Uses
L-α-Phosphatidylethanolamine from egg yolk has been used:
- as a component of lipid mixture for the synthesis of giant unilamellar vesicles (GUVs)
- in ceramide phosphoethanolamine (CPE) synthase assay using crude sphingomyelin synthase-related protein from Hela cells
- for the standard curve generation for the quantification of lipids in plantaris muscle homogenates from mice
General Description
L-α-Phosphatidylethanolamine from egg yolk has high unsaturated fatty acid content and elicits radical-scavenging activity. L-α-Phosphatidylethanolamine (PE) is a membrane phospholipid and is interconverted to phosphotidylserine in the presence of phosphatidylserine synthase 2. PE is essential for maintaining the structural integrity of membranes. It is the second most abundant phospholipid in animals, plants and yeast and the major lipid in bacteria. It is synthesized in mitochondria in mammals.
Enzyme inhibitor
This hygroscopic phospholipid, also called cephalin and 1,2-diacyl-snglycero- 3-phosphoethanolamine, is an important constituent of biomembranes and lipoproteins. It is the major structural phospholipid in brain tissue. The physical properties depend on the nature of the acyl groups and on the presence of other lipids. Freshly prepared phosphatidylethanolamines are white solids that turn yellow and brown on exposure to air. They typically sinter between 80 and 90°C and melt in the neighborhood of 175°C. Solutions of phosphatidylethanolamine slowly decompose at room temperature (roughly 0.3-0.5% per day); hence, solutions should always be freshly prepared and kept cold prior to use. It is labile in alkaline conditions.
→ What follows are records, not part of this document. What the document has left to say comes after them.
(* ===== verification/AddressString.v ===== *)
(** address.go: ports, conversions from and to netip addresses, [ParseAddress]
    and [String]. A Go string is a list of bytes. The result of ParseAddress is
    [None] for a panic, and otherwise an error or an address; the address that
    accompanies an error is the zero value. *)

From S2P Require Import Prelude Constants Text Netip Address.

(** The port must be all digits and fit in 16 bits; [None] is ok = false. *)
Fixpoint parsePort_loop (s : list byte) (value : Z) : option Z :=
  match s with
  | [] => Some (u16 value)
  | c :: s =>
      if (byte.unsigned c <? 48) || (57 <? byte.unsigned c) then None
      else
        let value := value * 10 + (byte.unsigned c - 48) in
        if 65535 <? value then None else parsePort_loop s value
  end.
Definition parsePort (s : list byte) : option Z :=
  if bool_decide (length s = 0%nat) then None else parsePort_loop s 0.

(** The eight groups of a 16 byte array. *)
Definition groupAt (raw : list byte) (i : nat) : Z :=
  Z.lor (u16 (Z.shiftl (byte.unsigned (nth (i * 2) raw (byte.of_Z 0))) 8))
    (byte.unsigned (nth (i * 2 + 1) raw (byte.of_Z 0))).
Definition addressGroups (raw : list byte) : list Z := groupAt raw <$> seq 0 8.

Definition addressFromNetip (addr : netipAddr) (port : Z) : Address :=
  match Netip.Unmap addr with
  | Addr4 a4 => mkAddress AddressIPv4 a4 (replicate 8 0) port
  | Addr16 raw _ => mkAddress AddressIPv6 (zeros 4) (addressGroups raw) port
  end.
(** The address and port of a netip.AddrPort. *)
Definition toNetip (address : Address) : netipAddr * Z :=
  if Type_ address =? AddressIPv4 then (Addr4 (IPv4 address), Port address)
  else
    (Addr16 (IPv6 address ≫= λ g, [byte.of_Z (Z.shiftr g 8); byte.of_Z g]) [], Port address).

(** ** ParseAddress *)
Inductive addressError :=
| InvalidPort (addressString : list byte)
| FailedToParse (addressString : list byte).
(** What a search for a port at the end of the text finds. *)
Inductive portScan :=
| NoPort
| BadPort
| FoundPort (port : Z) (s : list byte).

(** for i < 6: a port after "]:", not before index 3. *)
Fixpoint bracketPort (n : nat) (index : Z) (s : list byte) : option portScan :=
  match n with
  | O => Some NoPort
  | S n =>
      if index <? 3 then Some NoPort
      else
        c ← aget s index;
        if bool_decide (c = chr ":") then
          (c' ← aget s (index - 1);
           if bool_decide (c' = chr "]") then
             match parsePort (drop (Z.to_nat (index + 1)) s) with
             | None => Some BadPort
             | Some port => Some (FoundPort port (take (Z.to_nat (index - 1)) s))
             end
           else bracketPort n (index - 1) s)
        else bracketPort n (index - 1) s
  end.
(** for i < 6: a port after the last colon. *)
Fixpoint colonPort (n : nat) (index : Z) (s : list byte) : option portScan :=
  match n with
  | O => Some NoPort
  | S n =>
      if index <? 0 then Some NoPort
      else
        c ← aget s index;
        if bool_decide (c = chr ":") then
          match parsePort (drop (Z.to_nat (index + 1)) s) with
          | None => Some BadPort
          | Some port => Some (FoundPort port (take (Z.to_nat index) s))
          end
        else colonPort n (index - 1) s
  end.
See also specific compound Target(s): b- N-acetylglucosaminyl-glycopeptide b-1,4-galactosyltransferase; Nacetyllactosamine synthase; acylglycerol kinase, or monoacylglycerol kinase; cholesterol monooxygenase, side-chain-cleaving, or CYP11A1; chymase; cytidylate cyclase; dolichyldiphosphatase; dolichyl-phosphatase; dopamine b-monooxygenase; ethanolaminephosphotransferase; glutamate dehydrogenase; γ-glutamyl transpeptidase, mildly inhibited; glycerol-3-phosphate Oacyltransferase; glycerone-phosphate O-acyltransferase, or dihydroxyacetione-phosphate O-acyltransferase; hormone-sensitive lipase; 3-hydroxybutyrate dehydrogenase; indole-3-acetate b-glucosyltransferase; phosphatidate cytidylyltransferase; 1- phosphatidylinositol 4-kinase; phosphoinositide phospholipase C; phospholipase D, phosphatidylcholine-specific enzyme; sphingomyelin phosphodiesterase; steryl-b-glucosidase; UDP-Nacetylglucosamine: dolichyl-phosphate N-acetylglucosaminephosphotransferase.
Purification Methods
Purify the cephalin by dissolving it in EtOH, adding Pb(OAc)2.3H3O (30g in 100mL H2O) until excess Pb2+ is present. Filter off the solid. Pass CO2 gas through the solution until precipitation of PbCO3 ceases. Filter the solid off and evaporate (while bubbling CO2) under vacuum. An equal volume of H2O is added to the residual oil and extracted with hexane. The hexane extract is washed with H2O until the aqueous phase is free from Pb [test with dithizone (2 mg in 100 mL CCl4; Feigel Spot Tests Vol I, Elsevier p. 10 1954)]. The hexane is dried (Na2SO4), filtered and evaporated to give a yellow waxy solid which should be dried to constant weight in vacuo. It is practically insoluble in H2O and Me2CO, but freely soluble in CHCl3 (5%) and Et2O, and slightly soluble in EtOH. [Schofield & Dutton Biochemical Preparations 5 5 1957.]